Kirkus Reviews QR Code
STARVATION MOUNTAIN by Robert Gilberg

STARVATION MOUNTAIN

by Robert Gilberg

Publisher: Dog Ear Publisher

A retired satellite engineer encounters karma, love, and mayhem in Gilberg’s (Alice Chang, 2016) latest novel, set in the year 2012.

Starvation Mountain is 50-something Jim Schmidt’s “motorcycle playground”; its avocado groves and stunning views give him a respite from heartbreak and the Silicon Beach rat race. He plans to build a home there and spend his days exploring Southern California on his motorcycle. When he meets a “lanky California blonde” in the area who goes by the name of Penny Lane, it’s love at first sight. He invites her along on the motorcycle ride of a lifetime, retracing the same route from Los Angeles to New Orleans that was made famous in the 1969 film Easy Rider.

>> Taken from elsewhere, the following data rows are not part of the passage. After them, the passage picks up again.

(* ===== verification/HttpShutdown.v ===== *)
(** * The HTTP client: the destructor

    [~HttpClient] waits until no action is active.  When no callback runs as it
    begins, and what it cancels ends as cancelled, the wait is short and leaves
    neither an action nor a connection behind. *)
From stdpp Require Import gmap.
From S2P Require Import Prelude.
From S2P Require Import Nng.
From S2P Require Import MsgUtil.
From S2P Require Import Draining.
From S2P Require Import MsgLayout.
From S2P Require Import MsgView.
From S2P Require Import ClientRequest.
From S2P Require Import HttpClient.
From S2P Require Import HttpClientFacts.
From S2P Require Import HttpBoxFacts.

Module HttpShutdownFacts.
Import Http HttpOps HttpFacts HttpBoxFacts.

Section Facts.
Context {H msg : Type} {Hmsg : NngMsg msg} {Hbuf : NngBuffer msg} {Hlaws : NngBufferLaws msg} {Hops : HttpHandler H msg}.
Implicit Types (s : HttpClient H msg) (d : Dying H msg) (p : nat) (a : Action msg) (w : HttpWorld H msg).

(** The first part of the callback of a cancelled operation. *)
Lemma callback_cancelled w a :
  busy_action a → ∃ w' a', callback (Failed canceled) (w, a) = (Ret tt, (w', a')) ∧ a_callback a' = Some true.
Proof.
  intros Ha. assert (operated (Failed canceled) (w, a) = (Ret tt, (w, set_op OpNone a))) as Eo by (by destruct Ha).
  assert (∃ w2 a2, dispatch (Failed canceled) (w, set_op OpNone a) = (Ret true, (w2, a2))) as (w2 & a2 & Ed).
  { destruct (w_handler w) as [h|] eqn:Eh.
    - rewrite dispatch_failed by (done || by rewrite Eh). by eexists _, _.
    - unfold dispatch, mbind, M_bind, get. simpl. rewrite Eh. by eexists _, _. }
  rewrite (callback_run _ _ _ _ _ _ _ _ Eo Ed). simpl. by eexists _, _.
Qed.

(** The second part. *)
Lemma finish_cancelled s p a :
  Inv s → c_actions s !! p = Some a → a_callback a = Some true →
  ∃ q cm n, finish p true s = (Ret tt,
    mkHttp (c_world s) (c_nextQueryID s) (<[p := mkAction q OpNone None None None IDLE cm n None]> (c_actions s))
      (c_active s ∖ {[p]}) (c_idle s ++ [p])) ∧ p ∈ c_active s.
Proof.
  intros HI Ha Hc. assert (p ∈ c_active s) as Hp.
  { destruct (decide (p ∈ c_active s)) as [|Hn]; [done|]. by destruct (act_idle a (idle_ok s p a HI Hn Ha)) as (? & ? & ? & ->). }
  pose proof (inv_act s HI p a Ha) as Hok. rewrite bool_decide_true in Hok by done.
  pose proof (act_called true a Hok Hc) as Hcalled. inversion Hcalled; subst. eexists _, _, _. split; [|done].
  unfold finish. erewrite bind_run by (eapply on_action_eq; [exact Ha | reflexivity]). reflexivity.
Qed.

(** The wait, with operations that end as cancelled. *)
Definition quiet_step d (e : event H msg) : option (result exn unit * Dying H msg) :=
  match e with EComplete _ (Failed canceled) | EFinish _ => dying_step d e | _ => None end.

Definition Quiet s : Prop := ∀ p a, c_actions s !! p = Some a → a_callback a ≠ Some false.

Definition events_left (a : option (Action msg)) : nat :=
  match a with Some a => match a_callback a, a_op a with Some _, _ => 1 | None, OpNone => 0 | None, _ => 2 end | None => 0 end.

#[local] Instance http_draining : Draining (Dying H msg) (event H msg) nat := {
  dr_step := quiet_step;
  dr_active d := c_active (dy_client d);
  dr_weight d p := events_left (c_actions (dy_client d) !! p);
  dr_inv d := Inv (dy_client d) ∧ Quiet (dy_client d);
  dr_max := 2;
}.

Lemma events_left_active s p : Inv s → p ∈ c_active s ↔ events_left (c_actions s !! p) ≠ 0%nat.
Proof.
  intros HI. destruct (c_actions s !! p) as [a|] eqn:Ha.
  - pose proof (inv_act s HI p a Ha) as Hok. unfold events_left. case_bool_decide as Hp.
    + split; [|done]. intros _. destruct a as [q op req res c st cm n [cb|]]; [done|]. simpl.
      destruct op; try done. by destruct st, c, req, res.
    + split; [done|]. destruct (act_idle a Hok) as (? & ? & ? & ->). simpl. lia.
  - split; [|done]. intros Hp. destruct (inv_active s HI p Hp) as [? Hx]. congruence.
Qed.

Lemma busy_active s p a : Inv s → p ∈ c_active s → c_actions s !! p = Some a → a_op a ≠ OpNone → busy_action a.
Proof.
  intros HI Hp Ha Hop. pose proof (inv_act s HI p a Ha) as Hok. rewrite bool_decide_true in Hok by done.
  apply (act_busy (w_conns (c_world s)) (Failed canceled) a Hok). by destruct (a_op a).
Qed.

(** The end of a cancelled operation. *)
Lemma quiet_complete s p : Inv s → Quiet s → ∀ r s', step s (EComplete p (Failed canceled)) = Some (r, s') →
  r = Ret tt ∧ Inv s' ∧ Quiet s' ∧ (events_left (c_actions s' !! p) < events_left (c_actions s !! p))%nat
  ∧ ∀ j, j ≠ p → events_left (c_actions s' !! j) = events_left (c_actions s !! j).
Proof.
  intros HI HQ r s'. cbn [step]. destruct (c_actions s !! p) as [a|] eqn:Ha; [|done]. simpl.
  destruct (may_end _ _ _) eqn:Hm; [|done]. intros [= E].
  destruct (complete_ok s p a (Failed canceled) HI Ha Hm) as (w' & a' & E' & _ & Hp & HI').
  assert (busy_action a) as Hb by (apply (busy_active s p); [done..|]; by destruct (a_op a)).
  destruct (callback_cancelled (c_world s) a Hb) as (w2 & a2 & E2 & Hcb).
  rewrite (on_action_eq _ _ _ _ _ _ _ Ha E2) in E, E'. injection E as <- <-. injection E' as <- E3.
  assert (a2 = a') as <-. { apply (f_equal (.!! p)) in E3. rewrite !lookup_insert_eq in E3. by injection E3. }
  split; [done|]. split; [|split; [|split]].
  - exact HI'.
  - intros q b. simpl. intros [[<- <-]|[_ Hb']]%lookup_insert_Some; [by rewrite Hcb | by eapply HQ].
  - simpl. rewrite lookup_insert_eq. simpl. rewrite Hcb. destruct Hb; simpl; lia.
  - intros j Hj. simpl. by rewrite lookup_insert_ne.
Qed.

(** A callback comes to its end. *)
Lemma quiet_finish s p : Inv s → Quiet s → ∀ r s', step s (EFinish p) = Some (r, s') →
  r = Ret tt ∧ Inv s' ∧ Quiet s' ∧ (events_left (c_actions s' !! p) < events_left (c_actions s !! p))%nat
  ∧ ∀ j, j ≠ p → events_left (c_actions s' !! j) = events_left (c_actions s !! j).
Proof.
  intros HI HQ r s' E. pose proof (step_ok_http s _ _ _ HI E) as Hok. cbn [step] in E.
  destruct (c_actions s !! p) as [a|] eqn:Ha; [|done]. simpl in E. destruct (a_callback a) as [[]|] eqn:Hc;
    [|by destruct (HQ p a Ha)|done]. simpl in E. injection E as E.
  destruct (finish_cancelled s p a HI Ha Hc) as (q & cm & n & E1 & _). rewrite E1 in E. injection E as <- <-.
  split; [done|]. split; [done|]. split; [|split].
  - intros x b. simpl. intros [[<- <-]|[_ Hb']]%lookup_insert_Some; [done | by eapply HQ].
  - simpl. rewrite lookup_insert_eq, Hc. simpl. lia.
  - intros j Hj. simpl. by rewrite lookup_insert_ne.
Qed.

Lemma http_draining_laws : DrainingLaws (Dying H msg) (event H msg) nat.
Proof.
  split; simpl.
  - intros d p. unfold events_left. destruct (c_actions _ !! p) as [a|]; [|lia]. destruct (a_callback a), (a_op a); lia.
  - intros d p [HI _]. by apply events_left_active.
  - intros d e r d' [HI HQ] E. destruct e as [| | |p o|p]; try done; cbn [quiet_step dying_step] in E.
    + destruct o as [[]| | |]; try done. cbn [quiet_step dying_step] in E.
      destruct (step (dy_client d) (EComplete p (Failed canceled))) as [[x s']|] eqn:Es; [|done].
      destruct (quiet_complete (dy_client d) p HI HQ x s' Es) as (-> & HI' & HQ' & Hw & Ho).
      injection E as <- <-. split; [done|]. split; [done|]. by exists p.
    + destruct (step (dy_client d) (EFinish p)) as [[x s']|] eqn:Es; [|done].
      destruct (quiet_finish (dy_client d) p HI HQ x s' Es) as (-> & HI' & HQ' & Hw & Ho).
      injection E as <- <-. split; [done|]. split; [done|]. by exists p.
  - intros d p [HI HQ] Hp. destruct (inv_active _ HI p Hp) as [a Ha].
    pose proof (proj1 (events_left_active _ p HI) Hp) as Hw. rewrite Ha in Hw. unfold events_left in Hw.
    destruct (a_callback a) as [[]|] eqn:Hc; [| by destruct (HQ p a Ha) |].
    + destruct (finish_cancelled _ p a HI Ha Hc) as (q & cm & n & E & _).
      eexists (EFinish p), _. simpl. rewrite Ha. simpl. rewrite Hc. simpl. by rewrite E.
    + assert (a_op a ≠ OpNone) as Hop by (intros Hop; by rewrite Hop in Hw).
      destruct (callback_cancelled (c_world (dy_client d)) a (busy_active _ p a HI Hp Ha Hop)) as (w' & a' & E & _).
      eexists (EComplete p (Failed canceled)), _. simpl. rewrite Ha. simpl.
      assert (may_end (w_conns (c_world (dy_client d))) (a_op a) (Failed canceled) = true) as -> by (by destruct (a_op a)).
      by rewrite (on_action_eq _ _ _ _ _ _ _ Ha E).
Qed.

(** Cancelled operations are those the wait is for. *)
Definition Cancelled d : Prop := ∀ p, events_left (c_actions (dy_client d) !! p) = 2%nat → p ∈ dy_cancelled d.

Lemma quiet_step_inv d e r d' : quiet_step d e = Some (r, d') →
  step (dy_client d) e = Some (r, dy_client d') ∧ e ≠ EExpire
  ∧ ∃ p, (e = EComplete p (Failed canceled) ∨ e = EFinish p) ∧ ∀ q, q ≠ p → q ∈ dy_cancelled d → q ∈ dy_cancelled d'.
Proof.
  destruct e as [| | |p [[]| | |]|p]; cbn [quiet_step dying_step]; try done; intros E.
  all: destruct (step (dy_client d) _) as [[x s']|]; [|done]; injection E as <- <-; split; [done|]; split; [done|].
  all: exists p; split; [auto|]; simpl; intros q Hq Hin; try done.
  apply elem_of_difference. split; [done|]. by intros ?%elem_of_singleton.
Qed.

Lemma Cancelled_quiet d e d' :
  dr_inv (E := event H msg) d → Cancelled d → quiet_step d e = Some (Ret tt, d') → Cancelled d'.
Proof.
  intros [HI HQ] HC E. destruct (quiet_step_inv d e _ d' E) as (Es & _ & p & He & Hsub).
  assert ((events_left (c_actions (dy_client d') !! p) < events_left (c_actions (dy_client d) !! p))%nat
    ∧ ∀ j, j ≠ p → events_left (c_actions (dy_client d') !! j) = events_left (c_actions (dy_client d) !! j)) as [Hw Ho].
  { destruct He as [-> | ->];
      [by destruct (quiet_complete _ p HI HQ _ _ Es) as (_ & _ & _ & ? & ?)
      | by destruct (quiet_finish _ p HI HQ _ _ Es) as (_ & _ & _ & ? & ?)]. }
  intros j Hj. destruct (decide (j = p)) as [->|Hne].
  - exfalso. pose proof (dr_bound (DrainingLaws := http_draining_laws) d p) as Hb. simpl in Hb. lia.
  - rewrite (Ho j Hne) in Hj. by apply Hsub, HC.
Qed.

Definition cancellations (es : list (event H msg)) : Prop := ∀ p o, EComplete p o ∈ es → o = Failed canceled.

Lemma quiet_or_not d e : (∀ p o, e = EComplete p o → o = Failed canceled) → quiet_step d e = dying_step d e.
Proof. intros He. destruct e as [| | |p o|]; try done. by rewrite (He p o eq_refl). Qed.

Lemma quiet_run es : ∀ d, cancellations es → run_events quiet_step d es = dying_run d es.
Proof.
  induction es as [|e es IH]; intros d He; [done|]. cbn [run_events]. unfold dying_run. cbn [run_events].
  rewrite quiet_or_not by (intros p o ->; apply (He p o); left).
  destruct (dying_step d e) as [[[]]|]; try done. apply IH. intros p o Hin. apply (He p o). by right.
Qed.

Lemma quiet_dying es : ∀ d d', run_events quiet_step d es = Some d' → dying_run d es = Some d'.
Proof.
  unfold dying_run. induction es as [|e es IH]; intros d d' E; [done|]. cbn [run_events] in *.
  destruct (quiet_step d e) as [[[]]|] eqn:Eq; [|done..].
  assert (dying_step d e = quiet_step d e) as ->.
  { destruct e as [| | |p [[]| | |]|]; done. }
  rewrite Eq. by apply IH.
Qed.

Lemma http_idle_deleted s : Inv s → ∃ left, delete_idle s = Ret left ∧ ∀ p, p ∈ c_idle s → left !! p = None.
Proof.
  intros HI. destruct (delete_all_ok (c_idle s) (c_actions s)) as (rest & E & Hr); [apply HI | intros p Hp; by apply (inv_idle s HI p Hp) |].
  exists rest. split; [done|]. intros p. apply Hr.
Qed.

(** C24. The destructor of an [HttpClient] whose handler has not expired, before
    or during it, when no callback runs as it begins and the operations it
    cancels end as cancelled: two events per active
    action at most, each of which is the end of a cancelled operation or of a
    callback; the wait can come to its end; and when it does, NNG has no
    connection of the client open, and each action of the pool is deleted once. *)
Theorem http_shutdown s es d :
  reachable_alive s → (∀ p a, c_actions s !! p = Some a → a_callback a = None) → cancellations es →
  dying_run (cancel_active s) es = Some d →
  (length es ≤ 2 * size (c_active s))%nat
  ∧ (∀ p, p ∈ c_active (dy_client d) → p ∈ dy_cancelled d ∨ ∃ a, c_actions (dy_client d) !! p = Some a ∧ a_callback a = Some true)
  ∧ (∃ es' d', dying_run d es' = Some d' ∧ waits_for d' = None)
  ∧ (waits_for d = None → w_conns (c_world (dy_client d)) = ∅
     ∧ ∃ left, delete_idle (dy_client d) = Ret left ∧ ∀ p, p ∈ c_idle (dy_client d) → left !! p = None).
Proof.
  intros Hr Hcb Hes E. pose proof http_draining_laws as HL. destruct (alive_Tracked s Hr) as [HI0 _].
  assert (dr_inv (E := event H msg) (cancel_active s)) as HI by (split; [exact HI0 | intros p a Ha; by rewrite (Hcb p a Ha)]).
  rewrite <- (quiet_run es _ Hes) in E. destruct (drain_counts (I := nat) es (cancel_active s) d HI E) as [HId _]. pose proof HId as [HI' HQ'].
  assert (Cancelled d) as HC.
  { refine (drain_keeps (I := nat) Cancelled es _ d _ HI _ E).
    - intros d1 e d2 HI1 _ HC1 E1. exact (Cancelled_quiet d1 e d2 HI1 HC1 E1).
    - intros p Hp. simpl in *. apply elem_of_filter. split; [|by apply (events_left_active s p HI0); rewrite Hp].
      unfold in_flight, events_left in *. destruct (c_actions s !! p) as [a|] eqn:Ha; [|done]. simpl.
      rewrite (Hcb p a Ha) in Hp. by destruct (a_op a). }
  assert (reachable_alive (dy_client d)) as Hr'.
  { refine (drain_keeps (I := nat) (λ d, reachable_alive (dy_client d)) es _ d _ HI Hr E).
    intros d1 e d2 _ _ Hr1 E1. destruct (quiet_step_inv d1 e _ d2 E1) as (Es & He & _). by eapply alive_step. }
  split_and!.
  - exact (drain_bound (I := nat) es (cancel_active s) d HI E).
  - intros p Hp. destruct (inv_active _ HI' p Hp) as [a Ha]. pose proof (proj1 (events_left_active _ p HI') Hp) as Hw.
    specialize (HC p). rewrite Ha in Hw, HC. unfold events_left in *. destruct (a_callback a) as [[]|] eqn:Hc.
    + right. by exists a.
    + by destruct (HQ' p a Ha).
    + left. apply HC. by destruct (a_op a).
  - destruct (drain_ends (I := nat) d HId) as (es' & d' & E1 & Hw). exists es', d'. split; [by apply quiet_dying | done].
  - intros Hw. split; [|by apply http_idle_deleted]. destruct (alive_Tracked _ Hr') as [_ HT].
    apply set_eq. intros c. split; [|by intros ?%elem_of_empty]. intros (p & a & Ha & Hc)%(trk_owned _ HT).
    destruct (act_idle a (idle_ok _ p a HI' (next_of_None _ p Hw) Ha)) as (? & ? & ? & ->). done.
Qed.

End Facts.

(** ** Witnesses *)
#[local] Existing Instance HttpBox.HttpDelegate_handler.

(** A client that is connecting. *)
Lemma http_shutdown_witness :
  ∃ d, dying_run (cancel_active asked) [EComplete 0%nat (Failed canceled); EFinish 0%nat] = Some d
    ∧ waits_for d = None ∧ ∃ left, delete_idle (dy_client d) = Ret left.
Proof.
  destruct (dying_run (cancel_active asked) [EComplete 0%nat (Failed canceled); EFinish 0%nat]) as [d|] eqn:E; [|by vm_compute in E].
  exists d. split; [done|]. assert (waits_for d = None) as Hw by (vm_compute in E; injection E as <-; by vm_compute).
  split; [done|].
  destruct (http_shutdown asked [EComplete 0%nat (Failed canceled); EFinish 0%nat] d) as (_ & _ & _ & Hd); [| | | exact E |].
  - eapply alive_step; [apply opened_alive | | apply asked_step | done]; done.
  - assert (∃ a0, c_actions asked = {[0%nat := a0]} ∧ a_callback a0 = None) as (a0 & Ea & Hc)
      by (eexists; split; [vm_compute; reflexivity | reflexivity]).
    rewrite Ea. by intros p a [_ <-]%lookup_singleton_Some.
  - intros p o [Hp|[Hp|Hp%elem_of_nil]%elem_of_cons]%elem_of_cons; [by injection Hp | done..].
  - destruct (Hd Hw) as (_ & rest & E1 & _). by exists rest.
Defined.

End HttpShutdownFacts.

But Jim’s new traveling companion comes with baggage: Penny’s former boss, Mack, is in serious trouble with some sketchy, downright homicidal men. With the bad guys in hot pursuit, it seems like Jim and Penny could share the Easy Rider characters’ grim fates. But they avoid this thanks to Jim’s survival instinct—and what could possibly be the ghost of James Dean, acting as a guardian angel. Gilberg’s previous novel, in which Jim appeared as a character, traded in the high stakes of the international thriller, but this follow-up takes more of a Laurel Canyon approach, opting for a story that owes more to New Hollywood than it does to James Bond. The thrills largely take second billing to the romance, the landscape, and the motorcycle-riding life. Still, Gilberg is careful not to shortchange the reader during the action scenes, which explode with well-crafted mayhem. The author occasionally overuses italics for emphasis, but this is a minor stylistic flaw in an otherwise highly enjoyable work. Gilberg’s clear affinity for all things ’60s, exemplified by a stream of classic-rock references, makes this a must-read for hog-lovin’ baby boomers.

Get your motor runnin’ and head out on the highway with this mellow thriller that offers an affable take on road movies.